In essence, Fed Chairman Jerome Powell on Thursday emphasized the primacy of the labor market in its mandate, even if it means that inflation rises above an annual 2% target that the central bank has traditionally deemed as indicative of a healthy, well-functioning economy.
Powell’s new policy framework comes after 18 months of review by the interest rate setting Federal Open Market Committee and marks a subtle tweak from targeting 2% inflation to now allowing for undershoots and overshoots that would see inflation average 2% over time.
“This change may appear subtle, but it reflects our view that a robust job market can be sustained without causing an outbreak of inflation,” Powell said in his webcast speech as a part of the annual Jackson Hole symposium on Thursday.
Indeed, the shift is a big deal experts say, and not just because of the defenestration of decades of central-bank orthodoxy centered on the relationship between the labor market and price pressures, but because it expresses policy that may be far removed from a policy such as advocated by Stanford University economist John Taylor, who has championed a mathematical approach to setting interest rates.
The Fed’s new approach, instead, may raise more questions than answers about implementation and crucially how it achieves inflation targets that have thus far remained elusive over the past decade.
“How much inflation is the Fed comfortable with?” asked Aneta Markowska, chief economist at Jefferies in a Friday research note.
“The FOMC was surprisingly vague with respect to its inflation averaging framework, saying merely that it will aim to achieve inflation ‘moderately above 2 percent for some time’ following periods of undershoots. What does that mean in practical terms? We simply don’t know,” the economist wrote.

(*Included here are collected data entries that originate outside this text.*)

Lemma tuples_NoDup {A} (numbers : list A) : NoDup (tuples numbers).
Proof.
  apply (NoDup_fmap_1 snd). rewrite tuples_indices. apply NoDup_seq.
Qed.

Lemma assign_ranks_spec {A} (s : list (A * nat)) k ranks0 :
  (forall x i, (x, i) ∈ s -> i < length ranks0) ->
  NoDup (s.*2) ->
  exists ranks,
    assign_ranks (enumerate_from k s) ranks0 = Ok ranks /\
    length ranks = length ranks0 /\
    (forall r x i, s !! r = Some (x, i) -> ranks !! i = Some (k + r)) /\
    (forall j, j ∉ s.*2 -> ranks !! j = ranks0 !! j).
Proof.
  revert k ranks0. induction s as [|[x i] s IH]; intros k ranks0 Hlt Hnd.
  - exists ranks0. by repeat split.
  - apply NoDup_cons in Hnd as [Hi Hnd]. simpl.
    unfold list_setitem.
    rewrite decide_True by (apply (Hlt x); left).
    destruct (IH (S k) (<[i:=k]> ranks0)) as (ranks & Hrun & Hlen & Hpos & Hrest).
    { intros y j Hj. rewrite length_insert. apply (Hlt y). by right. }
    { done. }
    exists ranks. simpl. split; [done|].
    rewrite length_insert in Hlen. split; [done|]. split.
    + intros [|r] y j Hr; simpl in Hr.
      * injection Hr as <- <-. rewrite (Hrest i Hi), Nat.add_0_r.
        apply list_lookup_insert_eq. apply (Hlt x). left.
      * rewrite (Hpos r y j Hr). f_equal. lia.
    + intros j Hj. apply not_elem_of_cons in Hj as [Hji Hj].
      rewrite (Hrest j Hj). by apply list_lookup_insert_ne.
Qed.

(** What [_rank_numbers] computes: it never raises, and the rank of a
    position is where its tuple stands in the sorted list. *)
Lemma rank_numbers_spec `{PyOrd A} (numbers : list A) :
  exists ranks,
    _rank_numbers numbers = Ok ranks /\
    length ranks = length numbers /\
    (forall r x i, sorted tuple_lt (tuples numbers) !! r = Some (x, i) ->
                   ranks !! i = Some r).
Proof.
  set (s := sorted tuple_lt (tuples numbers)).
  assert (Hperm : s ≡ₚ tuples numbers) by apply sorted_perm.
  destruct (assign_ranks_spec s 0 (replicate (length numbers) 0))
    as (ranks & Hrun & Hlen & Hpos & _).
  - intros x i Hi. rewrite length_replicate.
    rewrite Hperm in Hi. apply tuples_elem in Hi. by eapply lookup_lt_Some.
  - rewrite Hperm, tuples_indices. apply NoDup_seq.
  - exists ranks. rewrite length_replicate in Hlen.
    split; [exact Hrun|]. split; [done|]. exact Hpos.
Qed.

Lemma rank_numbers_length `{PyOrd A} (numbers : list A) ranks :
  _rank_numbers numbers = Ok ranks -> length ranks = length numbers.
Proof.
  destruct (rank_numbers_spec numbers) as (ranks' & Hrun & Hlen & _).
  rewrite Hrun. by intros [= <-].
Qed.

(** Every position has a place in the sorted list, and its rank is that
    place. *)
Lemma rank_numbers_place `{PyOrd A} (numbers : list A) ranks a x :
  _rank_numbers numbers = Ok ranks ->
  numbers !! a = Some x ->
  exists r, sorted tuple_lt (tuples numbers) !! r = Some (x, a) /\
            ranks !! a = Some r.
Proof.
  intros Hrun Ha.
  destruct (rank_numbers_spec numbers) as (ranks' & Hrun' & _ & Hpos).
  rewrite Hrun in Hrun'. injection Hrun' as <-.
  assert (Hin : (x, a) ∈ sorted tuple_lt (tuples numbers)).
  { rewrite sorted_perm. by apply tuples_elem. }
  apply list_elem_of_lookup in Hin as [r Hr].
  exists r. split; [done|]. by apply (Hpos r x a).
Qed.

Section TupleOrder.
Context `{TotalOrd A}.

Lemma py_eq_refl (x : A) : py_eq x x = true.
Proof. by apply py_eq_spec. Qed.

Lemma tuple_lt_spec (x y : A) (a b : nat) :
  tuple_lt (x, a) (y, b) = true <->
  py_lt x y = true \/ (x = y /\ a < b).
Proof.
  unfold tuple_lt. simpl. destruct (py_eq x y) eqn:E.
  - apply py_eq_spec in E as ->. rewrite Nat.ltb_lt, py_lt_irrefl.
    split; [auto|]. by intros [?|[_ ?]].
  - split; [auto|]. intros [?|[-> _]]; [done|].
    by rewrite py_eq_refl in E.
Qed.

Lemma tuple_lt_irrefl (p : A * nat) : tuple_lt p p = false.
Proof.
  destruct p as [x a]. apply not_true_is_false.
  rewrite tuple_lt_spec, py_lt_irrefl. intros [?|[_ ?]]; [done|lia].
Qed.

After Powell’s Jackson Hole speech, some Fed officials did attempt to provide some sense of the degree to which inflation might be allowed to rise above the central bank’s target before raising alarms.
“To me, it’s not so much the number, whether it’s 2.5% or 3%,” Philadelphia Fed President Patrick Harker, a voting member of the FOMC, told CNBC in a Friday interview. “It’s whether it’s reaching 2%, creeping up to 2.5% or shooting past 2.5%,” he said.